Copy all lines below that use the word "WSuspend".

Information given Block Start

Lemma fill_masked_ok t n o s :
  writing true t s -> length (key_ o) = 4%nat -> (n <= wr_buf_size_ s)%nat -> (n <= length (wcb_ o))%nat ->
  exists m, fill_masked n o s = Ret (fst (mask_ref (key_ o) (take n (wcb_ o))), set_wkey (rol (key_ o) n) o, upd_wr (set_wr_buf (Some m)) s) /\
    writing true t (upd_wr (set_wr_buf (Some m)) s).
Proof.
  intros Hw Hk Hn Hl. pose proof (wg_buf _ _ _ Hw) as Hb. unfold fill_masked. destruct (wr_buf_ s) as [m|]; [|done].
  assert (length (take n (wcb_ o)) = n) as Ht by (rewrite length_take; lia).
  cbn [buffer_copy]. unfold mask_inplace. cbn [transform fst]. set (m1 := list_inserts 0 _ m).
  assert (load m1 (0%nat, n) = take n (wcb_ o)) as ->.
  { unfold m1. rewrite <- Ht at 2. apply load_inserts_same. lia. }
  rewrite mask_buffer_ref by done. destruct (mask_ref_spec (key_ o) (take n (wcb_ o)) Hk) as (Es & El & _). rewrite Ht in Es, El.
  destruct (mask_ref (key_ o) (take n (wcb_ o))) as [d k]. cbn [fst snd] in *. subst k.
  exists (list_inserts 0 d m1). split.
  - assert (load (list_inserts 0 d m1) (0%nat, n) = d) as ->; [|done].
    rewrite <- El. apply load_inserts_same. unfold m1. rewrite length_inserts. lia.
  - destruct Hw. split; try done. cbn. unfold m1. by rewrite !length_inserts.
Qed.

Lemma put_header_ok masked t o s :
  writing masked t s -> header_ok (fh_ o) -> fin_ o = true ->
  exists db, let s' := upd_wr (fun w => set_wr_cont false (set_wr_fb db w)) s in
    put_header o s = Ret s' /\ Flat.contents db = header_bytes (fh_ o) /\ Flat.size db = length (header_bytes (fh_ o)) /\ writing masked t s'.
Proof.
  intros Hw Hok Hf. unfold put_header. destruct (flat_reset (wr_fb_ s)) as [Hr Hm]. rewrite (wg_fb _ _ _ Hw) in Hm.
  pose proof (length_header_bytes (fh_ o) Hok) as Hl.
  destruct (write_header_holds (Flat.reset (wr_fb_ s)) [] (fh_ o) Hok Hr) as (db & -> & Hdb & Hmax); [rewrite Hm; cbn [length]; lia|]. cbn [obind app] in *.
  rewrite Hf. exists db. split; [done|]. split; [apply Hdb|]. split; [by apply flat_size_holds|].
  destruct Hw. split; try done. cbn. by rewrite Hmax, Hm.
Qed.

(** The operation between two frames. *)
Record between (masked : bool) (t : opcode) (inside : bool) (p : bytes) (o : write_some_op) : Prop := {
  bw_data : wcb_ o = p;
  bw_op : op (fh_ o) = (if inside then cont else t);
  bw_mask : mask (fh_ o) = masked;
  bw_rsv : rsv1 (fh_ o) = false /\ rsv2 (fh_ o) = false /\ rsv3_ (fh_ o) = false;
  bw_key : masked = false -> key (fh_ o) = 0;
  bw_fin : fin_ o = true
}.

(** The end of the operation: these frames were sent. *)
Definition sent_message (masked : bool) (t : opcode) (inside : bool) (p : bytes) (bt : nat) (sent : bytes) (c : wnet) : Prop :=
  exists o s fs, wconf c = Ret (WUpcall None o, s) /\ written c = sent ++ wire fs /\ sends masked t inside fs p /\
    bytes_transferred_ o = (bt + length p)%nat /\ writable s /\ wr_opcode_ s = t /\ role_ s = if masked then client else server.

Lemma write_upcall_ok masked t o s :
  writing masked t s -> wr_cont_ s = false -> wcont_ o = true ->
  exists s', write_upcall None o s = Ret (WUpcall None o, s') /\ writable s' /\ wr_opcode_ s' = t /\ role_ s' = if masked then client else server.
Proof.
  intros Hw Hc Ho. unfold write_upcall, mutex_unlock, invoke_rd. rewrite (wg_block _ _ _ Hw). change (id_write =? id_write) with true. cbn [assert_ obind].
  change (paused_rd_ (set_wr_block 0 s)) with (paused_rd_ s). rewrite (wg_paused _ _ _ Hw). cbn [obind]. rewrite Ho. cbn [negb].
  eexists. split; [done|]. destruct Hw. split; [|done]. split; try done. intros m E. change (wr_buf_ s = Some m) in E. rewrite E in wg_buf0. done.
Qed.

(** A write that is completed. *)
Lemma frame_completes P d o s sent :
  eventually write_step P (mk_wnet (resume_write create_mask (WaitFrame d) None (length d) o s) (sent ++ d)) ->
  eventually write_step P (mk_wnet (Ret (WSuspend (WaitFrame d) o, s)) sent).
Proof. intros H. apply eventually_step; [eexists; apply step_frame|]. intros c Hc. by inversion Hc; subst. Qed.

Lemma chunk_completes P d o s sent :
  eventually write_step P (mk_wnet (resume_write create_mask (WaitChunk d) None (length d) o s) (sent ++ d)) ->
  eventually write_step P (mk_wnet (Ret (WSuspend (WaitChunk d) o, s)) sent).
Proof. intros H. apply eventually_step; [eexists; apply step_chunk|]. intros c Hc. by inversion Hc; subst. Qed.

(** The operation has ended. *)
Lemma upcall_sent masked t inside p bt sent o s fs :
  writing masked t s -> wr_cont_ s = false -> wcont_ o = true -> bytes_transferred_ o = (bt + length p)%nat -> sends masked t inside fs p ->
  sent_message masked t inside p bt sent (mk_wnet (write_upcall None o s) (sent ++ wire fs)).
Proof.
  intros Hw Hc Ho Hbt Hs. destruct (write_upcall_ok masked t o s Hw Hc Ho) as (s' & E & H1 & H2 & H3). exists o, s', fs. done.
Qed.

(** *** A frame of several *)

Definition frag (masked : bool) : how := if masked then do_mask_frag else do_nomask_frag.
Definition nofrag (masked : bool) : how := if masked then do_mask_nofrag else do_nomask_nofrag.

(** The operation and the stream while a frame with the payload [p] is sent whole. *)
Record sending (masked : bool) (t : opcode) (p : bytes) (last : bool) (o : write_some_op) (s : stream) : Prop := {
  sg_writing : writing masked t s;
  sg_cont : wr_cont_ s = false;
  sg_header : header_ok (fh_ o);
  sg_len : len (fh_ o) = Z.of_nat (length p);
  sg_fin : fin (fh_ o) = last;
  sg_size : Flat.size (wr_fb_ s) = length (header_bytes (fh_ o))
}.

Lemma length_frame_bytes fh p : length (frame_bytes fh p) = (length (header_bytes fh) + length p)%nat.
Proof.
  unfold frame_bytes. rewrite length_app. f_equal. destruct (mask fh); [|done]. by rewrite (proj1 (proj2 (mask_ref_spec _ p (prepare_key_length _)))).
Qed.

Lemma clamp_length (p : bytes) : Z.of_nat (length p) < 2 ^ 63 -> Z.to_nat (clamp (Z.of_nat (length p))) = length p.
Proof. intros H. rewrite clamp_small by lia. lia. Qed.

Lemma send_frame_frag masked t inside p o s :
  writing masked t s -> between masked t inside p o -> how_ o = frag masked -> remain_ o = length p -> Z.of_nat (length p) < 2 ^ 63 ->
  let n := Nat.min (length p) (wr_buf_size_ s) in
  exists o' s', send_frame create_mask o s = Ret (WSuspend (WaitFrame (frame_bytes (fh_ o') (take n p))) o', s') /\
    sending masked t (take n p) (length p - n =? 0)%nat o' s' /\ between masked t inside p o' /\ how_ o' = frag masked /\
    remain_ o' = (length p - n)%nat /\ bytes_transferred_ o' = bytes_transferred_ o /\ wr_buf_size_ s' = wr_buf_size_ s.
Proof.
  intros Hw [Hd Hop Hm Hr Hk Hf] Hh Hrem Hl n. pose proof (next_size_min o s) as En. rewrite Hrem in En. fold n in En.
  assert (length (take n p) = n) as Ht by (rewrite length_take; unfold n; lia).
  unfold send_frame. rewrite Hh. destruct masked; cbn [frag]; rewrite En.
  - unfold new_key. cbn [set_remain fh_ fin_ remain_]. rewrite Hf, Hrem.
    set (fh := mk_fh _ _ _ _ _ _ _ _). set (o1 := set_wkey _ _). set (s1 := next_mask s).
    assert (writing true t s1) as Hw1 by (destruct Hw; by split).
    destruct (fill_masked_ok t n o1 s1 Hw1) as (m & -> & Hw2); [done|unfold n; cbn; lia|cbn [wcb_ o1 set_wkey set_fh set_remain]; rewrite Hd; unfold n; lia|].
    cbn [obind]. set (s2 := upd_wr _ s1). set (o2 := set_wkey _ o1).
    assert (header_ok fh) as Hok.
    { split; [unfold in_width; cbn; lia|]. split; [apply masks_u32|]. intros E. change (mask (fh_ o) = false) in E. by rewrite Hm in E. }
    destruct (put_header_ok true t o2 s2 Hw2 Hok Hf) as (db & -> & Ec & Es & Hw3). cbn [obind].
    exists o2, (upd_wr (fun w => set_wr_cont false (set_wr_fb db w)) s2). split.
    + do 3 f_equal. change (wr_fb_ (upd_wr _ s2)) with db. rewrite Ec. unfold frame_bytes. change (fh_ o2) with fh. change (mask fh) with (mask (fh_ o)). rewrite Hm.
      cbn [o1 key_ set_wkey set_fh wcb_ set_remain]. by rewrite Hd.
    + split; [by split; cbn; rewrite ?Ht|]. by split_and!.
  - cbn [set_remain fh_ fin_ remain_]. rewrite Hf, Hrem. set (fh := fin_len _ _ _). set (o1 := set_fh _ _).
    assert (header_ok fh) as Hok.
    { split; [unfold in_width; cbn; lia|]. split; [by change (u32 (key (fh_ o))); rewrite Hk|]. by intros _; apply Hk. }
    destruct (put_header_ok false t o1 s Hw Hok Hf) as (db & -> & Ec & Es & Hw3). cbn [obind].
    exists o1, (upd_wr (fun w => set_wr_cont false (set_wr_fb db w)) s). split.
    + do 3 f_equal. change (wr_fb_ (upd_wr _ s)) with db. rewrite Ec. unfold frame_bytes. change (fh_ o1) with fh. change (mask fh) with (mask (fh_ o)). rewrite Hm.
      change (len fh) with (Z.of_nat n). rewrite <- Ht, clamp_length by (rewrite Ht; lia). cbn [o1 set_fh wcb_ set_remain]. by rewrite Hd, Ht.
    + split; [by split; cbn; rewrite ?Ht|]. by split_and!.
Qed.

(** What completes a frame is its number of bytes. *)
Lemma resume_frag masked t p last o s d :
  sending masked t p last o s -> how_ o = frag masked -> mask (fh_ o) = masked -> Z.of_nat (length p) < 2 ^ 63 -> d = frame_bytes (fh_ o) p ->
  resume_write create_mask (WaitFrame d) None (length d) o s = next_frame create_mask (length p) (set_wcont true o) s.
Proof.
  intros [_ _ _ Hl _ Hs] Hh Hm Hp ->. cbn [resume_write check_ok negb set_wcont how_]. rewrite Hh.
  destruct masked; cbn [frag set_wcont fh_ fin_]; [by rewrite Hs, length_frame_bytes, Nat.add_comm, Nat.add_sub|by rewrite Hl, clamp_length].
Qed.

Information given Block End

** Output for this task **
  eventually write_step P (mk_wnet (Ret (WSuspend (WaitFrame d) o, s)) sent).
  eventually write_step P (mk_wnet (Ret (WSuspend (WaitChunk d) o, s)) sent).
  exists o' s', send_frame create_mask o s = Ret (WSuspend (WaitFrame (frame_bytes (fh_ o') (take n p))) o', s') /\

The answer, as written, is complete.